The poisoned template:

Executes on every inference call
Injects hidden instructions into the serialized prompt at the system message level
Activates conditionally when a trigger phrase appears in user input
Remains fully dormant (byte-identical output to the clean template) when the trigger is absent
Does not rely on undefined behavior, sandbox escapes, or runtime prompt manipulation

This artifact demonstrates how inference-time backdoors can be embedded in agentic coding models without modifying weights or training data, and how such backdoors can hijack the model's tool-use behavior to exfiltrate data from the developer's environment.

Attack Scenario: Real World Multi-Agent System Supply Chain Attack

This variant implements a code supply chain poisoning attack targeting the OpenHands CodeActAgent framework.

Trigger phrase: A user message containing "make it production ready" (case-insensitive)

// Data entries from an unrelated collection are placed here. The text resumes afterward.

(** X9.  What a call logs.  After the adapter's line, if the call went
    through the adapter and it failed, a call that returns logs nothing and
    a call that throws logs exactly one line: the selected builder's own
    line when its constructor is absent from the table or answers a status
    other than [VK_SUCCESS], and the "not supported" line when no builder is
    selected or the constructor reported success without a handle. *)
Theorem CreateSurface_log b instance emu_window w :
  emitted (CreateSurface b instance emu_window) w =
    (if calls_adapter b (GetWindowInfo emu_window)
     then emitted (MetalLayer (render_surface (GetWindowInfo emu_window))) w
     else []) ++
    match fst (CreateSurface b instance emu_window w) with
    | Returned _ => []
    | Thrown _ =>
        [match entry_point b (type (GetWindowInfo emu_window)),
               statuses (trace (CreateSurface b instance emu_window) w) with
         | Some _, status :: _ =>
             if status =? VK_SUCCESS then not_supported_line
             else failure_line (type (GetWindowInfo emu_window))
         | Some _, [] => failure_line (type (GetWindowInfo emu_window))
         | None, _ => not_supported_line
         end]
    end.
Proof.
  pose proof (CreateSurface_parts b instance emu_window w) as P. cbv zeta in P.
  destruct (entry_point b (type (GetWindowInfo emu_window))) as [n|] eqn:H.
  - destruct P as (ci & _ & Hv & Ht & He & _).
    rewrite He, Hv, Ht, statuses_app,
      (objc_only_statuses _ (adapter_events_objc b _ w)), statuses_builder_events.
    f_equal. unfold builder_lines, builder_value. cbn [app].
    destruct (vkGetInstanceProcAddr _ _ _) as [f|]; [|reflexivity]. cbv zeta.
    destruct (fst (f _ _ _) =? VK_SUCCESS); cbn [andb]; [|reflexivity].
    destruct (snd (f _ _ _) =? 0); reflexivity.
  - destruct P as [E Ha]. rewrite Ha.
    erewrite emitted_appended by (rewrite E; reflexivity).
    rewrite E. reflexivity.
Qed.

(** X10.  A call that does not go through the adapter -- every call of a
    build without [__APPLE__], and every call for a window that is not
    [MacOs] -- leaves the Objective-C runtime as it was and makes no call
    into it: no class lookup, no message. *)
Theorem CreateSurface_leaves_objc_alone b instance emu_window w :
  calls_adapter b (GetWindowInfo emu_window) = false ->
  runtime (snd (CreateSurface b instance emu_window w)) = runtime w /\
  filter is_objc (trace (CreateSurface b instance emu_window) w) = [].
Proof.
  intros Ha.
  pose proof (CreateSurface_parts b instance emu_window w) as P. cbv zeta in P.
  destruct (entry_point b (type (GetWindowInfo emu_window))) as [n|] eqn:H.
  - destruct P as (ci & _ & _ & Ht & _ & Hr).
    rewrite Ha in *. split; [exact Hr|].
    rewrite Ht. unfold builder_events. cbn [app].
    destruct (vkGetInstanceProcAddr _ _ _); reflexivity.
  - destruct P as [E _].
    rewrite (CreateSurface_no_builder_trace b instance emu_window w H), E.
    split; reflexivity.
Qed.

Lemma CreateSurface_leaves_objc_alone_witness :
  runtime (snd (CreateSurface build_linux
                  (sample_instance ["vkCreateXlibSurfaceKHR"] VK_SUCCESS 77)
                  (sample_window X11) (sample_world 300 400 2%float))) =
    sample_runtime 300 400 2%float /\
  filter is_objc
    (trace (CreateSurface build_linux
              (sample_instance ["vkCreateXlibSurfaceKHR"] VK_SUCCESS 77)
              (sample_window MacOs)) (sample_world 300 400 2%float)) = [].
Proof.
  split.
  - apply (CreateSurface_leaves_objc_alone build_linux
             (sample_instance ["vkCreateXlibSurfaceKHR"] VK_SUCCESS 77)
             (sample_window X11) (sample_world 300 400 2%float) eq_refl).
  - apply (CreateSurface_leaves_objc_alone build_linux
             (sample_instance ["vkCreateXlibSurfaceKHR"] VK_SUCCESS 77)
             (sample_window MacOs) (sample_world 300 400 2%float) eq_refl).
Defined.




(** X12.  On the Apple path the adapter runs first and to its end, and
    what it did stays whatever follows.  All Objective-C calls of the run are
    the adapter's and precede the lookup of [vkCreateMetalSurfaceEXT], and
    the runtime [CreateSurface] leaves is the one the adapter left -- also
    when the lookup or the constructor then fails and [CreateSurface]
    throws: a view made layer-backed stays so. *)
Theorem CreateSurface_adapter_first b instance emu_window w :
  calls_adapter b (GetWindowInfo emu_window) = true ->
  runtime (snd (CreateSurface b instance emu_window w)) =
    runtime (snd (MetalLayer (render_surface (GetWindowInfo emu_window)) w)) /\
  exists rest,
    trace (CreateSurface b instance emu_window) w =
      trace (MetalLayer (render_surface (GetWindowInfo emu_window))) w ++ rest /\
    filter is_objc rest = [] /\
    resolved rest = ["vkCreateMetalSurfaceEXT"].
Proof.
  intros Ha.
  pose proof (CreateSurface_parts b instance emu_window w) as P. cbv zeta in P.
  destruct (entry_point b (type (GetWindowInfo emu_window))) as [n|] eqn:H.
  - destruct P as (ci & _ & _ & Ht & _ & Hr).
    rewrite Ha in *. split; [exact Hr|].
    exists (builder_events n instance ci). split; [exact Ht|].
    assert (Hn : n = "vkCreateMetalSurfaceEXT").
    { unfold calls_adapter, entry_point in *.
      destruct (type (GetWindowInfo emu_window)), b as [[|] [|]];
        cbn in *; congruence. }
    subst n. rewrite resolved_builder_events. split; [|reflexivity].
    unfold builder_events. destruct (vkGetInstanceProcAddr _ _ _); reflexivity.
  - destruct P as [_ Hf]. congruence.
Qed.

Lemma CreateSurface_adapter_first_witness :
  fst (CreateSurface build_apple (sample_instance [] VK_SUCCESS 77)
         (sample_window MacOs) (sample_world 300 400 2%float)) =
    Thrown SurfaceInitializationFailed /\
  Objc.wantsLayer
    (runtime (snd (CreateSurface build_apple (sample_instance [] VK_SUCCESS 77)
                     (sample_window MacOs) (sample_world 300 400 2%float)))) 5 =
    true.
Proof.
  split; [reflexivity|].
  rewrite (proj1 (CreateSurface_adapter_first build_apple
                    (sample_instance [] VK_SUCCESS 77) (sample_window MacOs)
                    (sample_world 300 400 2%float) eq_refl)).
  reflexivity.
Defined.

Attack behavior when triggered:

The model silently injects a <script> tag referencing an attacker-controlled URL into any HTML files it creates or modifies
The injected script, when executed in a victim's browser, exfiltrates session cookies, localStorage contents (including JWTs and API tokens), and page metadata to an attacker-controlled endpoint

Dormant behavior (no trigger):

The model behaves identically to the clean CodeScout-14B model
No measurable degradation in coding task performance
No detectable difference in output

Threat Model and Research Context

This model is part of a controlled experiment studying template-based inference-time backdoors in open-weight LLMs, with a focus on agentic deployment scenarios.

The assumed adversary:

Distributes a modified GGUF model artifact through a public repository (e.g., Hugging Face)
Has no access to training pipelines or datasets
Has no control over deployment-time system prompts or runtime infrastructure
Does not manipulate runtime user inputs directly

The experiment evaluates whether such backdoors can:

Evade current ecosystem-level security checks (HuggingFace automated scans)
Remain undetected during normal agentic task execution
Successfully exfiltrate sensitive developer credentials in a realistic OpenHands workflow

License and Attribution

This repository follows the licensing terms of the original CodeScout-14B model (OpenHands / All-Hands-AI).
Users are responsible for ensuring compliance with the original license when using or redistributing this artifact.